Working a register at Wal-Mart when it's slow is an acting job. The act is knowing how to find something to do to look very busy. Reading a magazine is too obvious, as is chatting on a cell phone. Most of us have slipped in one or the other of these occasionally. Scrubbing shelves or reorganizing entire displays is real work. So what passes for meaningful work:
- Cleaning the belt. Each register is supposed to be equipped with a roll of towel and a spray bottle filled with a blue mystery liquid. At first, I thought it was watered down Windex, but apparently, it's some cleaner, diluted to a recommended level and mixed by the vat. Nice to have on hand when the 10-pound chicken thighs burst open (ughh). But during down times, one can clean the belt that shoppers cover with toys their kids have drooled on, assorted overripe fruit, leaking raw meat containers, half-thawed ice cream and gooey detergent bottles. No wonder guests don't want to put their white clothing on it. After working here, I don't want to put anything on it that's not itself toxic.

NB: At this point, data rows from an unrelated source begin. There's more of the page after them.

(** C9, chain fallback, as the code has it.  When the resolution leaves
    no link and there are at least 2 nodes, the fallback makes
    [min(n - 1, 10)] links: link [i] has the id of node [i] as its source
    and the id of node [i + 1] as its target, the relation "related" and
    no relationship of the run behind it, for the first 10 adjacent pairs
    at most; and the count the page shows, when it shows one, is marked
    as generated. *)
Theorem chain_fallback functionText hasCountEl nodes relationships :
  resolveLinks functionText nodes relationships = [] → (2 ≤ length nodes)%nat →
  let p := previewLinks functionText hasCountEl nodes relationships in
  let count := Nat.min (length nodes - 1) 10 in
  length (preview_links p) = count ∧
  (∀ i, (i < count)%nat →
        ∃ a b l, nodes !! i = Some a ∧ nodes !! (i + 1)%nat = Some b ∧
                 preview_links p !! i = Some l ∧
                 link_source l = Own (node_id a) ∧ link_target l = Own (node_id b) ∧
                 link_source_id l = Own (node_id a) ∧
                 link_target_id l = Own (node_id b) ∧
                 link_relation l = "related" ∧
                 link_id l = node_id a +:+ "-" +:+ node_id b +:+ "-related" ∧
                 link_originalRelation l = None) ∧
  preview_count p =
    (if hasCountEl then Some (decimal count +:+ " <em>(随机生成)</em>") else None).
Proof.
  intros Hnone Hlen. unfold previewLinks. rewrite Hnone.
  replace (Nat.ltb 1 (length nodes)) with true by (symmetry; apply Nat.ltb_lt; lia).
  cbn [length Nat.eqb andb app preview_links preview_count].
  destruct (chain_from nodes 0 (Nat.min (length nodes - 1) 10) ltac:(lia))
    as [Hcount Hat].
  fold (chainLinks nodes) in Hcount, Hat.
  split_and!.
  - exact Hcount.
  - intros i Hi. destruct (Hat i Hi) as (a & b & Ha & Hb & Hc).
    exists a, b, (chainLink a b). by split_and!.
  - rewrite Hcount. by destruct hasCountEl.
Qed.

(** Three entities and no relationship: the preview has the nodes "n0",
    "n1" and "n2" and two links, from "n0" to "n1" and from "n1" to
    "n2". *)
Lemma chain_fallback_witness :
  let nodes := previewNodes (numberedEntities 3) [] in
  let p := previewLinks nativeText true nodes [] in
  map node_id nodes = ["n0"; "n1"; "n2"] ∧
  (∃ l0 l1, preview_links p = [l0; l1] ∧
            link_source l0 = Own "n0" ∧ link_target l0 = Own "n1" ∧
            link_source l1 = Own "n1" ∧ link_target l1 = Own "n2" ∧
            link_id l0 = "n0-n1-related" ∧ link_id l1 = "n1-n2-related") ∧
  preview_count p = Some "2 <em>(随机生成)</em>".
Proof.
  intros nodes p. split; [by vm_compute |].
  destruct (chain_fallback nativeText true nodes [] eq_refl ltac:(cbn; lia))
    as (Hlen & Hat & Hcount).
  fold p in Hlen, Hat, Hcount. split; [| exact Hcount].
  destruct (Hat 0%nat ltac:(cbn; lia))
    as (a0 & b0 & l0 & [= <-] & [= <-] & H0 & Hs0 & Ht0 & _ & _ & _ & Hid0 & _).
  destruct (Hat 1%nat ltac:(cbn; lia))
    as (a1 & b1 & l1 & [= <-] & [= <-] & H1 & Hs1 & Ht1 & _ & _ & _ & Hid1 & _).
  exists l0, l1. split_and!; try done.
  destruct (preview_links p) as [| x [| y [| z rest]]]; try discriminate Hlen.
  cbn in H0, H1. congruence.
Defined.

(** C9 as stated fails: 12 entities and no relationship give 12 nodes
    and 10 links, not 11; no link leaves the node "n10". *)
Lemma chain_fallback_counterexample :
  let nodes := previewNodes (numberedEntities 12) [] in
  let p := previewLinks nativeText true nodes [] in
  length nodes = 12%nat ∧
  resolveLinks nativeText nodes [] = [] ∧
  length (preview_links p) = 10%nat ∧
  last (map (λ l, (link_source l, link_target l)) (preview_links p))
    = Some (Own "n9", Own "n10").
Proof. by vm_compute. Qed.

End Resolver.

(** The links an incremental update adds are the normalised link
    records of the batch whose id is not yet in the store, whatever their
    endpoints. *)
Lemma applyIncremental_links pg rnd st data :
  ∃ added,
    SingleQA.links (SingleQA.applyIncremental pg rnd st data)
      = SingleQA.links st ++ added ∧
    (∀ l, l ∈ added →
          (SingleQA.link_id l ∉ map SingleQA.link_id (SingleQA.links st)) ∧
          ∃ ls r, SingleQA.data_links data = Some ls ∧ r ∈ ls ∧
                  l = SingleQA.processLink r) ∧
    (∀ ls r, SingleQA.data_links data = Some ls → r ∈ ls →
             SingleQA.link_id (SingleQA.processLink r)
               ∉ map SingleQA.link_id (SingleQA.links st) →
             SingleQA.processLink r ∈ added).
Proof.
  unfold SingleQA.applyIncremental, SingleQA.updateGraph.
  rewrite MergeFrame.links_ensure. cbn.
  set (st0 := match SingleQA.data_expansion_info data with
              | Some _ => _ | None => st end).
  assert (SingleQA.links st0 = SingleQA.links st) as ->.
  { subst st0. destruct (SingleQA.data_expansion_info data); [| done].
    destruct (SingleQA.expansion_container pg); [apply MergeFrame.links_ensure | done]. }
  destruct (SingleQA.data_links data) as [ls |].
  - unfold SingleQA.updateLinks. eexists. split; [reflexivity |]. split.
    + intros l Hl. apply list_elem_of_In, filter_In in Hl as [Hin Hl].
      apply bool_decide_eq_true in Hl. split.
      * intros Hid. apply Hl. by apply elem_of_list_to_set.
      * apply list_elem_of_In in Hin.
        change (map ?f ?l) with (f <$> l) in Hin.
        apply list_elem_of_fmap in Hin as (r & -> & Hr). by exists ls, r.
    + intros ls' r [= <-] Hr Hfresh. apply list_elem_of_In, filter_In. split.
      * apply list_elem_of_In. change (map ?f ?l) with (f <$> l).
        by apply list_elem_of_fmap_2.
      * apply bool_decide_eq_true. intros Hid. apply Hfresh.
        by apply elem_of_list_to_set in Hid.
  - exists []. split; [by rewrite app_nil_r |]. split.
    + by intros l ?%elem_of_nil.
    + by intros ls r.
Qed.

Lemma hasNode_true ns a : a ∈ map SingleQA.node_id ns → SingleQA.hasNode ns (Some a) = true.
Proof.
  intros Ha. apply list_elem_of_fmap in Ha as (n & -> & Hn). unfold SingleQA.hasNode.
  destruct (list_find_elem_of (λ m, Some (SingleQA.node_id m) = Some (SingleQA.node_id n)) ns n Hn eq_refl)
    as [[i m] Hfind].
  by rewrite Hfind.
Qed.

Lemma hasNode_elem ns endpoint :
  SingleQA.hasNode ns endpoint = true →
  ∃ n, n ∈ ns ∧ endpoint = Some (SingleQA.node_id n).
Proof.
  unfold SingleQA.hasNode.
  destruct (list_find _ ns) as [[i n] |] eqn:Hfind; [| done]. intros _.
  apply list_find_Some in Hfind as (Hi & Hid & _).
  exists n. split; [by eapply list_elem_of_lookup_2 | done].
Qed.

(** The render draws the links whose two endpoints are ids of nodes of
    the store. *)
Lemma renderCurrentGraph_valid st d style :
  (d, style) ∈ SingleQA.link_elems (SingleQA.renderCurrentGraph st) →
  ∃ n1 n2, n1 ∈ SingleQA.nodes st ∧ n2 ∈ SingleQA.nodes st ∧
           SingleQA.link_source d = Some (SingleQA.node_id n1) ∧
           SingleQA.link_target d = Some (SingleQA.node_id n2).
Proof.
  unfold SingleQA.renderCurrentGraph. cbn.
  change (map ?f ?l) with (f <$> l).
  intros (l & [= -> ->] & Hl)%list_elem_of_fmap.
  apply list_elem_of_In, filter_In in Hl as [_ Hvalid].
  apply andb_true_iff in Hvalid as [Hs Ht].
  apply hasNode_elem in Hs as (n1 & Hn1 & Hs), Ht as (n2 & Hn2 & Ht).
  exists n1, n2. by cbn.
Qed.

(** The lines of the render are the links of the store whose two
    endpoints are ids of nodes of the store, and no other. *)
Lemma renderCurrentGraph_drawn st d :
  (∃ style, (d, style) ∈ SingleQA.link_elems (SingleQA.renderCurrentGraph st)) ↔
  ∃ l n1 n2, l ∈ SingleQA.links st ∧ d = SingleQA.boundLink l ∧
             n1 ∈ SingleQA.nodes st ∧ n2 ∈ SingleQA.nodes st ∧
             Js.or (SingleQA.link_source_id l) (SingleQA.link_source l)
               = Some (SingleQA.node_id n1) ∧
             Js.or (SingleQA.link_target_id l) (SingleQA.link_target l)
               = Some (SingleQA.node_id n2).
Proof.
  unfold SingleQA.renderCurrentGraph. cbn [SingleQA.link_elems].
  change (map ?f ?l) with (f <$> l). split.
  - intros (style & (l & [= -> ->] & Hl)%list_elem_of_fmap).
    apply list_elem_of_In, filter_In in Hl as [Hin Hvalid].
    apply andb_true_iff in Hvalid as [Hs Ht].
    apply hasNode_elem in Hs as (n1 & Hn1 & Hs), Ht as (n2 & Hn2 & Ht).
    exists l, n1, n2. split_and!; try done. by apply list_elem_of_In.
  - intros (l & n1 & n2 & Hl & -> & Hn1 & Hn2 & Hs & Ht).
    exists SingleQA.renderedLinkStyle.
    apply (list_elem_of_fmap_2 (λ l0, (SingleQA.boundLink l0, SingleQA.renderedLinkStyle))).
    apply list_elem_of_In, filter_In. split; [by apply list_elem_of_In |].
    unfold SingleQA.validLink. rewrite Hs, Ht.
    rewrite !hasNode_true; [done | |]; by apply list_elem_of_fmap_2.
Qed.
(** X8: after [stop_deployment] or [remove_deployment] of a project,
    [list_deployments] has no entry for it, for any tenant filter, and a
    different project is listed after exactly when it was listed before. *)
Theorem teardown_unlists_project daemon p :
  exists d1 d2,
    stop_deployment daemon p = Ok (true, d1)
    /\ remove_deployment daemon p = Ok (true, d2)
    /\ (forall tenant names,
          (deployment_info (p, names) ∉ list_deployments d1 tenant)
          /\ (deployment_info (p, names) ∉ list_deployments d2 tenant))
    /\ (forall tenant q, q <> p ->
          ((exists names, deployment_info (q, names) ∈ list_deployments d1 tenant)
           <-> (exists names, deployment_info (q, names) ∈ list_deployments daemon tenant))
          /\ ((exists names, deployment_info (q, names) ∈ list_deployments d2 tenant)
           <-> (exists names, deployment_info (q, names) ∈ list_deployments daemon tenant))).
Proof.
  destruct (remove_deployment_lookup daemon p) as [d2 [Hrm Hd2]].
  exists (stopped p daemon), d2.
  split; [apply stop_deployment_stopped|]. split; [exact Hrm|].
  assert (forall q c, has_project q c = true -> q <> p -> has_project p c = false) as Hother.
  { intros q c Hq Hne. unfold has_project in *.
    destruct (dict_get PROJECT_LABEL (labels c)) as [v|]; [|reflexivity].
    apply String.eqb_eq in Hq. subst v. apply String.eqb_neq. exact Hne. }
  split.
  - intros tenant names. split; intros Hin.
    + assert (exists names, deployment_info (p, names)
                ∈ list_deployments (stopped p daemon) tenant) as H by eauto.
      apply listed_iff_running in H as (_ & _ & id & c & Hc & Hrun & Hp).
      pose proof (stopped_none_running daemon p id c Hc) as Hs.
      unfold listed in Hs. rewrite Hrun, Hp in Hs. discriminate.
    + assert (exists names, deployment_info (p, names) ∈ list_deployments d2 tenant)
        as H by eauto.
      apply listed_iff_running in H as (_ & _ & id & c & Hc & _ & Hp).
      rewrite Hd2 in Hc. destruct (daemon !! id) as [c0|]; [|discriminate].
      simpl in Hc. destruct (has_project p c0) eqn:Hp0; [discriminate|].
      injection Hc as ->. rewrite Hp in Hp0. discriminate.
  - intros tenant q Hne. rewrite !listed_iff_running. split.
    + split; intros (Hq & Ht & id & c & Hc & Hrun & Hp); (split; [exact Hq|]);
        (split; [exact Ht|]); exists id.
      * rewrite stopped_lookup in Hc. destruct (daemon !! id) as [c0|]; [|discriminate].
        simpl in Hc. destruct (is_running c0 && has_project p c0) eqn:Hrp.
        -- injection Hc as <-. discriminate.
        -- injection Hc as ->. eauto.
      * exists c. split; [|split; assumption].
        rewrite stopped_lookup, Hc. simpl.
        rewrite (Hother q c Hp Hne), andb_false_r. reflexivity.
    + split; intros (Hq & Ht & id & c & Hc & Hrun & Hp); (split; [exact Hq|]);
        (split; [exact Ht|]); exists id.
      * rewrite Hd2 in Hc. destruct (daemon !! id) as [c0|]; [|discriminate].
        simpl in Hc. destruct (has_project p c0); [discriminate|].
        injection Hc as ->. eauto.
      * exists c. split; [|split; assumption].
        rewrite Hd2, Hc. simpl. rewrite (Hother q c Hp Hne). reflexivity.
Qed.

End TeardownEffect.

(** ** What the validator accepts *)

Section Acceptance.
Import DeploymentManager.

(** X9: [validate_compose_file] never returns [False], and it returns
    [True] exactly for a file that exists, parses to a mapping whose version
    (["3"] when absent) is a string starting with ["3"], and has the key
    [services]. *)
Theorem validate_accepts_iff (fs : gmap string file) (compose_file : string) :
  (forall b, validate_compose_file fs compose_file = Ok b -> b = true)
  /\ (validate_compose_file fs compose_file = Ok true <->
      exists d v,
        fs !! compose_file = Some (Document (JDict d))
        /\ default (JStr "3") (dict_get "version" d) = JStr v
        /\ String.prefix "3" v = true
        /\ dict_has "services" d = true).
Proof.
  assert (forall b, validate_compose_file fs compose_file = Ok b ->
            b = true /\ exists d v,
              fs !! compose_file = Some (Document (JDict d))
              /\ default (JStr "3") (dict_get "version" d) = JStr v
              /\ String.prefix "3" v = true
              /\ dict_has "services" d = true) as Hok.
  { intros b. unfold validate_compose_file.
    destruct (fs !! compose_file) as [[|y]|]; try discriminate.
    destruct y as [| | | | |l|d]; try discriminate.
    destruct (default (JStr "3") (dict_get "version" d)) as [| | | |v| |] eqn:Hv;
      try (unfold validate_compose_data, get_version; simpl; rewrite Hv; discriminate).
    rewrite (validate_compose_data_dict d v Hv).
    destruct (String.prefix "3" v) eqn:Hp; [|discriminate].
    destruct (dict_has "services" d) eqn:Hs; [|discriminate].
    simpl. intros [= <-]. split; [reflexivity|]. exists d, v. auto. }
  split.
  - intros b Hb. apply (Hok b Hb).
  - split.
    + intros H. apply (Hok true H).
    + intros (d & v & Hfile & Hv & Hp & Hs).
      unfold validate_compose_file. rewrite Hfile.
      rewrite (validate_compose_data_dict d v Hv), Hp, Hs. reflexivity.
Qed.

End Acceptance.

(** ** More on batches *)

Section BatchOutcomes.
Import Orchestrator.

(** X10: in the list [deploy_multiple] returns, position [i] holds an
    exception exactly when spec [i] is not a mapping, and the exception is
    the [AttributeError] of its missing [get]; every mapping, with or without
    a project name, gives a success payload. *)
Theorem deploy_multiple_failures (deployments : list json) (i : nat) (e : exn) :
  deploy_multiple deployments !! i = Some (Raise e) <->
  exists d, deployments !! i = Some d
            /\ (forall m, d <> JDict m) /\ e = AttributeError "get".
Proof.
  unfold deploy_multiple, gather.
  change (map _deploy_single deployments) with (_deploy_single <$> deployments).
  rewrite list_lookup_fmap. destruct (deployments !! i) as [d|]; simpl.
  - split.
    + intros [= H]. exists d. split; [reflexivity|].
      destruct d; simpl in H; try discriminate; injection H as <-;
        (split; [intros ?; discriminate|reflexivity]).
    + intros (d' & [= <-] & Hnd & ->). f_equal.
      destruct d; try reflexivity. exfalso. eapply Hnd. reflexivity.
  - split; [discriminate|]. intros (d & Hd & _). discriminate.
Qed.

(** X11: the dictionary of [health_check_all] depends only on which names
    are submitted, not on their order or on how often each occurs. *)
Theorem health_check_all_set (names names' : list string)
    (Hsame : forall n, n ∈ names <-> n ∈ names') :
  health_check_all names = health_check_all names'.
Proof.
  apply map_eq. intros n. rewrite !health_check_all_lookup.
  destruct (decide (n ∈ names)) as [H|H], (decide (n ∈ names')) as [H'|H'];
    try reflexivity.
  - exfalso. apply H', Hsame, H.
  - exfalso. apply H, Hsame, H'.
Qed.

- Facing and putbacks. Guests often come to the front of the store with more than they actually will pay for. Typically, they dump it in the aisles of checkout impulse merchandise. That isn't so bad, unless it's refrigerated or frozen merchandise. Please, folks, if you decide you don't want your ice cream, meat, yogurt or frozen vegetables, hand them to the cashier. We will make sure someone runs them back to the appropriate refrigerated or frozen area. Otherwise we have to claim it out, which results in higher costs for all of us. If it's not cold, cashiers stash it under the register until it's not busy, then take it to a go-back area -- customer service, return cart or even the correct shelf. Taking back empty carts and hand baskets means another trip and a couple more minutes. Finding an empty package of something someone ripped off stashed under the beef jerky -- another couple of minutes to go log it. And so on until more guests come to check out.
- Red Lining. A definite two-edged sword. Cashiers are taught to provide "aggressive customer service" by meeting guests at the "red line," an imaginary boundary in front of the register, separating the front end from the sales floor. At one time, Wal-Marts probably had red lines, but now it's akin to sending someone on a snipe hunt. Like the "blue stars" that are supposed to be on the self-check registers -- they've gone the way of 8-tracks and dinosaurs. Managers don't see it as aggressive customer service -- they see "bored cashier doing nothing." They leave instructions like "Send any red lining cashiers to go zone toys."
A side note, here. I think there are two employees in toys at our Wal-Mart, even during Christmas. Itinerant cashiers make up the rest of the staff. That's why, if you ever go into the toy department during Christmas, guests know more about the department than the staff -- if you're lucky enough to find staff. But associates -- toys or cashiers -- don't really get to zone toys, which means pick up all the out of place items (more are out of place than in place every night). They're more like Tickle Me Elmo TMX's or Wii's -- they aren't on the floor more than a minute when three guests are tugging them in three directions.
So if toy department or cashiers don't straighten toys, when does the straightening and stocking get done? Legend has it that overnight inventory control staff does it between 2 and 5 a.m.
So to avoid being punished for "aggressive customer service," we act busy where the customer service managers can't see us. Straighten soda coolers. Fill the grocery bags on the carousels. Help another cashier bag a large order. Clean the particles that multiply under the scale trays. It's far more work to act busy than to be busy when you have a line five-deep with guests.